Yesterday we had our weekly staff meeting and we always open with some sort of thought provoking quote or activity as I have mentioned before.  This month we are discussing a passage in a book called The Ragamuffin Gospel.

"We each have a dream, a vision of life that corresponds to our convictions, embodies our uniqueness, and expresses what is life-giving within us.  Whether altruistic or ignoble, the dream gives definition to our lives, influences the decisions we make, the steps we take, and the words we speak. Daily we make choices that are either consistent with or contrary to our vision.  A life of integrity is born of fidelity to the dream."
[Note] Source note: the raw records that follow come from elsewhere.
(** A running process with [t] ticks left is asked to give up the CPU after
    exactly [t] ticks of the clock, and its slice never goes below zero. *)
Theorem time_slice_expires NCPU C `{!SchedClass C} n : forall s c pr,
  sinv NCPU s -> locks s = [] -> cpus s !! myid s = Some c -> procs s !! cproc c = Some pr ->
  cproc c <> idle c -> need_resched pr = false -> 0 < time_slice pr ->
  exists s' pr', ticks C NCPU n s = Ok s' /\ procs s' !! cproc c = Some pr' /\
    time_slice pr' = Z.max 0 (time_slice pr - Z.of_nat n) /\
    (need_resched pr' = true <-> time_slice pr <= Z.of_nat n).
Proof.
  assert (Hgen : forall n s c pr,
    sinv NCPU s -> locks s = [] -> cpus s !! myid s = Some c -> procs s !! cproc c = Some pr ->
    cproc c <> idle c -> 0 <= time_slice pr ->
    exists s' pr', ticks C NCPU n s = Ok s' /\ procs s' !! cproc c = Some pr' /\
      time_slice pr' = Z.max 0 (time_slice pr - Z.of_nat n) /\
      (need_resched pr' = true <-> need_resched pr = true \/ (0 < Z.of_nat n /\ time_slice pr <= Z.of_nat n))).
  { clear n. induction n as [|n IH]; intros s c pr I Hl Hc Hp Hne Ht.
    { exists s, pr. split_and!; [done|done|lia|]. split; [by left|]. intros [?|?]; [done|lia]. }
    cbn [ticks]. rewrite (tick_spec NCPU C s c pr) by done. destruct (Z.eqb_spec (cproc c) (idle c)); [done|].
    change (mbind ?f (Ok (tt, ?x))) with (f (tt, x)). cbn beta iota.
    set (s1 := set_procs _ s). pose proof (sinv_tick NCPU s _ pr I Hp) as I1.
    assert (Htk : time_slice (tick_proc pr) = Z.max 0 (time_slice pr - 1) /\
      (need_resched (tick_proc pr) = true <-> need_resched pr = true \/ time_slice pr <= 1)).
    { unfold tick_proc. destruct (Z.ltb_spec 0 (time_slice pr)); cbn [time_slice with_slice];
        destruct (Z.eqb_spec (time_slice pr - 1) 0), (Z.eqb_spec (time_slice pr) 0);
        cbn [time_slice with_slice with_resched need_resched]; split; try lia; try done;
        (split; [by left || (intros; right; lia)|intros [?|?]; [done|lia]]). }
    destruct Htk as [Ht1 Hr1].
    destruct (IH s1 c (tick_proc pr)) as (s' & pr' & E & Hp' & Ht' & Hr'); try done; [apply lookup_insert_eq|lia|].
    exists s', pr'. split_and!; [exact E|exact Hp'|lia|]. rewrite Hr', Hr1, Ht1. split.
    - intros [[?|?]|?]; [by left|right; lia|right; lia].
    - intros [?|?]; [by left; left|]. destruct (decide (time_slice pr <= 1)); [by left; right|right; lia]. }
  intros s c pr I Hl Hc Hp Hne Hnr Ht. destruct (Hgen n s c pr I Hl Hc Hp Hne ltac:(lia)) as (s' & pr' & E & Hp' & Ht' & Hr').
  exists s', pr'. split_and!; [done..|]. rewrite Hr', Hnr. split; [intros [?|?]; [done|lia]|intros; right; lia].
Qed.

(** [stop_proc] never returns: it acquires [stupid_lock] a second time
    where it should release it. *)
Theorem stop_proc_deadlocks NCPU C `{!SchedClass C} s p w pr :
  sinv NCPU s -> locks s = [] -> procs s !! p = Some pr ->
  (forall q, rqs s !! myid s = Some q -> p ∈ run_list q) ->
  stop_proc C p w s = Err Deadlock.
Proof.
  intros I Hl Hp Hin. unfold stop_proc.
  mstep (acquire_spec StupidLock s ltac:(rewrite Hl; apply not_elem_of_nil)). rewrite Hl.
  set (s1 := set_locks [StupidLock] s). mstep (upd_proc_spec p (with_state PROC_SLEEPING) pr s1 Hp).
  mstep (upd_proc_spec p (with_wait w) (with_state PROC_SLEEPING pr)
    (set_procs (<[p := with_state PROC_SLEEPING pr]> (procs s1)) s1) ltac:(apply lookup_insert_eq)).
  rewrite set_procs_twice. set (pr2 := with_wait w _). set (s2 := set_procs (<[p := pr2]> (procs s1)) s1).
  rewrite bind_gets. change (myid s2) with (myid s).
  mstep (acquire_spec (RqLock (myid s)) s2 ltac:(cbn [locks s2 set_procs s1 set_locks]; set_solver)).
  set (s3 := set_locks (RqLock (myid s) :: locks s2) s2). rewrite bind_gets.
  destruct (proj2 (si_rqs _ _ I (myid s)) (me_in_range NCPU s I)) as [q Hq]. specialize (Hin q Hq).
  rewrite (run_link_empty_false (myid s) q p s3 Hq Hin). cbn [negb].
  destruct (si_in _ _ I _ _ _ Hq Hin) as (_ & pr' & Hp' & _ & Hrq & _). rewrite Hp in Hp'. injection Hp' as <-.
  assert (E : sched_class_dequeue C p s3 = Ok (tt, set_rq (myid s) (deq_rq p q) s3)).
  { unfold sched_class_dequeue. rewrite bind_gets.
    exact (sc_dequeue (C := C) (myid s) q p pr2 s3 Hq (lookup_insert_eq _ _ _) Hin Hrq). }
  mstep E. rewrite (bind_step _ _ _ _ _ (release_spec (RqLock (myid s)) (locks s2) (set_rq (myid s) (deq_rq p q) s3) eq_refl
    ltac:(cbn [locks s2 set_procs s1 set_locks]; set_solver))).
  unfold spinlock_acquire. rewrite bool_decide_eq_true_2; [done|]. cbn [locks set_locks s2 set_procs s1]. left.
Qed.

(** ** A concrete CPU: process 1 runs, 2 and 3 wait in the queue, 4 sleeps *)

Definition ex_proc (st : proc_state) (pid slice : Z) (r : option Z) : proc := Proc st pid 0 false 0 0 r slice 0 0.
Definition ex_sched : sched := Sched
  (list_to_map [(0, ex_proc PROC_RUNNABLE 0 0 None); (1, ex_proc PROC_RUNNABLE 1 3 (Some 0));
                (2, ex_proc PROC_RUNNABLE 2 8 (Some 0)); (3, ex_proc PROC_RUNNABLE 3 8 (Some 0));
                (4, ex_proc PROC_SLEEPING 4 0 None)])
  {[ 0 := RunQueue [2; 3] 2 8 [0] ]} {[ 0 := Cpu 1 0 0 [] ]} ∅ [] 0 false.

Lemma ex_sched_cpu i c : cpus ex_sched !! i = Some c -> i = 0 /\ c = Cpu 1 0 0 [].
Proof. cbn [cpus ex_sched]. by intros [<- <-]%lookup_singleton_Some. Qed.
Lemma ex_sched_rq r q : rqs ex_sched !! r = Some q -> r = 0 /\ q = RunQueue [2; 3] 2 8 [0].
Proof. cbn [rqs ex_sched]. by intros [<- <-]%lookup_singleton_Some. Qed.

Lemma ex_sched_inv : sinv 1 ex_sched.
Proof.
  split.
  - by eexists.
  - intros r. cbn [rqs ex_sched]. destruct (decide (r = 0)) as [->|].
    + rewrite lookup_singleton_eq. split; [lia|by eexists].
    + rewrite lookup_singleton_ne by done. split; [by intros []|lia].
  - intros r q [-> ->]%ex_sched_rq. cbn [run_list proc_num max_time_slice rq_ring].
    split_and!; [by apply (bool_decide_unpack _)|done..].
  - intros r q p [-> ->]%ex_sched_rq Hp. cbn [run_list] in Hp. split.
    + intros i c [-> ->]%ex_sched_cpu. cbn [cproc idle]. set_solver.
    + apply elem_of_cons in Hp as [->|Hp]; [by eexists|]. apply list_elem_of_singleton in Hp as ->. by eexists.
  - intros i c [-> ->]%ex_sched_cpu. split; [done|]. split; by eexists.
  - by intros i j ci cj [-> ->]%ex_sched_cpu [-> ->]%ex_sched_cpu.
  - assert (H : map_Forall (fun _ pr => cpu_in_range 1 (cpu_affinity pr) &&
      match rq pr with Some r => cpu_in_range 1 r | None => true end = true) (procs ex_sched)).
    { apply (bool_decide_unpack _). by vm_compute. }
    unfold cpu_in_range in H. intros p pr Hp. specialize (H p pr Hp). cbn beta in H.
    split; [lia|]. intros r E. rewrite E in H. lia.
Qed.

Lemma ex_sched_kinv : kinv 1 ex_sched.
Proof. split; [exact ex_sched_inv|done]. Qed.

Lemma ex_sched_wakeable : wakeable 1 ex_sched 4.
Proof.
  exists (ex_proc PROC_SLEEPING 4 0 None). split; [done|]. split; [done|]. intros _. right. split; [|done].
  by intros i c [-> ->]%ex_sched_cpu.
Qed.

Lemma scheduler_step_safe_witness :
  exists s', exec 1 MLFQ_sched_class (LWakeup 4) ex_sched = Ok (tt, s') /\ kinv 1 s'.
Proof.
  apply (scheduler_step_safe 1 MLFQ_sched_class ex_sched (LWakeup 4)); [exact ex_sched_kinv|exact ex_sched_wakeable].
Defined.

Definition ex_after (l : label) (s : sched) : sched :=
  match exec 1 MLFQ_sched_class l s with Ok (_, s') => s' | Err _ => s end.

Definition ex_sched1 : sched := ex_after (LWakeup 4) ex_sched.
Definition ex_sched2 : sched := ex_after LSchedule ex_sched1.
Definition ex_sched3 : sched := ex_after LSchedule ex_sched2.

Lemma ex_run1 : exec 1 MLFQ_sched_class (LWakeup 4) ex_sched = Ok (tt, ex_sched1).
Proof. vm_compute. reflexivity. Qed.
Lemma ex_run2 : exec 1 MLFQ_sched_class LSchedule ex_sched1 = Ok (tt, ex_sched2).
Proof. vm_compute. reflexivity. Qed.
Lemma ex_run3 : exec 1 MLFQ_sched_class LSchedule ex_sched2 = Ok (tt, ex_sched3).
Proof. vm_compute. reflexivity. Qed.

Lemma ex_steps : steps 1 MLFQ_sched_class ex_sched [LWakeup 4; LSchedule] ex_sched2.
Proof.
  apply (steps_cons 1 MLFQ_sched_class ex_sched (LWakeup 4) ex_sched1); [exact ex_sched_wakeable|exact ex_run1|].
  apply (steps_cons 1 MLFQ_sched_class ex_sched1 LSchedule ex_sched2); [exact I|exact ex_run2|apply steps_nil].
Qed.

Lemma round_robin_fair_witness : my_current ex_sched3 3.
Proof.
  exact (round_robin_fair 1 MLFQ_sched_class ex_sched [LWakeup 4; LSchedule] ex_sched2 ex_sched3 [2; 3] 1 3
    ex_sched_kinv (ex_intro _ _ (conj eq_refl eq_refl)) eq_refl ex_steps eq_refl ex_run3).
Defined.

Lemma schedule_correct_witness :
  exists s', schedule 1 MLFQ_sched_class ex_sched = Ok (tt, s') /\ scheduled 1 ex_sched s' 2 [3; 1].
Proof.
  apply (schedule_correct 1 MLFQ_sched_class ex_sched (Cpu 1 0 0 []) (ex_proc PROC_RUNNABLE 1 3 (Some 0))
    (RunQueue [2; 3] 2 8 [0])); [exact ex_sched_inv|reflexivity..].
Defined.

Lemma wakeup_proc_correct_witness :
  exists s', wakeup_proc 1 RR_sched_class 4 ex_sched = Ok (tt, s') /\ woken ex_sched 4 s' /\ sinv 1 s'.
Proof. apply (wakeup_proc_correct 1 RR_sched_class ex_sched 4); [exact ex_sched_inv|exact ex_sched_wakeable]. Defined.

Lemma time_slice_expires_witness :
  exists s' pr', ticks MPRR_sched_class 1 3 ex_sched = Ok s' /\ procs s' !! 1 = Some pr' /\
    time_slice pr' = 0 /\ (need_resched pr' = true <-> 3 <= 3).
Proof.
  apply (time_slice_expires 1 MPRR_sched_class 3 ex_sched (Cpu 1 0 0 []) (ex_proc PROC_RUNNABLE 1 3 (Some 0)));
    [exact ex_sched_inv|reflexivity..|discriminate|reflexivity|reflexivity].
Defined.

Lemma stop_proc_deadlocks_witness : stop_proc MLFQ_sched_class 3 WT_SIGNAL ex_sched = Err Deadlock.
Proof.
  apply (stop_proc_deadlocks 1 MLFQ_sched_class ex_sched 3 WT_SIGNAL (ex_proc PROC_RUNNABLE 3 8 (Some 0)));
    [exact ex_sched_inv|reflexivity..|].
  intros q [_ ->]%ex_sched_rq. cbn [run_list]. set_solver.
Defined.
There is a whole lot in this passage and we will be discussing it all month, which is great.  It really makes me think about what my dream and vision in life is and how I am living in it each day.  I believe it is something worth thinking about and defining for myself.  I guess I have always defined integrity as living your life in a way as to not do anything you would not want your mom to see. I still believe that, but now it goes so much deeper.  I want to live my life true to who God created me to be and embrace the vision and dreams I believe He has given me.  At the risk of becoming vulnerable with y'all I will admit it is easy to think who will really know if I do this or that, but the truth is God does know.  In Luke chapter 8, verse 17 it says, "For there is nothing hidden that will not be disclosed, and nothing concealed that will not be known or brought out into the open."  Living here in Kenya has helped me see how important it is to live honestly even when it is so hard because so much dishonesty is surrounding you.  This month I plan to take time to define the dream and vision God has called me to and focus on living my life in the middle of the triangle where "what I say," "what I do," and "what I believe" all meet.

Sorry no pictures this time just my thoughts, but don't worry there will be some soon!

Saturday, October 6, 2012

Tatua Kenya

Last weekend we officially launched Tatua Kenya.  Be The Change- Kenya is an initiative of an umbrella organization of Tatua Kenya, which is the actual NGO.  We hosted a Nyama Choma at the home/office.  The turn out was great.  There were people here from the community and the organizations we work with.  It was fun just to gather and fellowship without the agenda of fundraising.
Rose (one of the young adults) and I manned the registration table. 
I have been working hard on my Swahili.  The boys at Tumaini have been helping me so I have spent  a lot of time over there.
Tete, he is a neighbor of Tumaini and comes over for lunch each day.

Peter, the boys decided they want to have a car making competition.
Also Sam McDonald from the church office in New York was here a couple of weeks ago and Natalie and I got to spend a day with him and show him around Rongai and Nairobi. We got to take him to see 3 of our projects.  We had a great time! He is on his way back to the US now.
Sam with one of the children at Dream's Children's Home
More updates to come later this week. Happy weekend!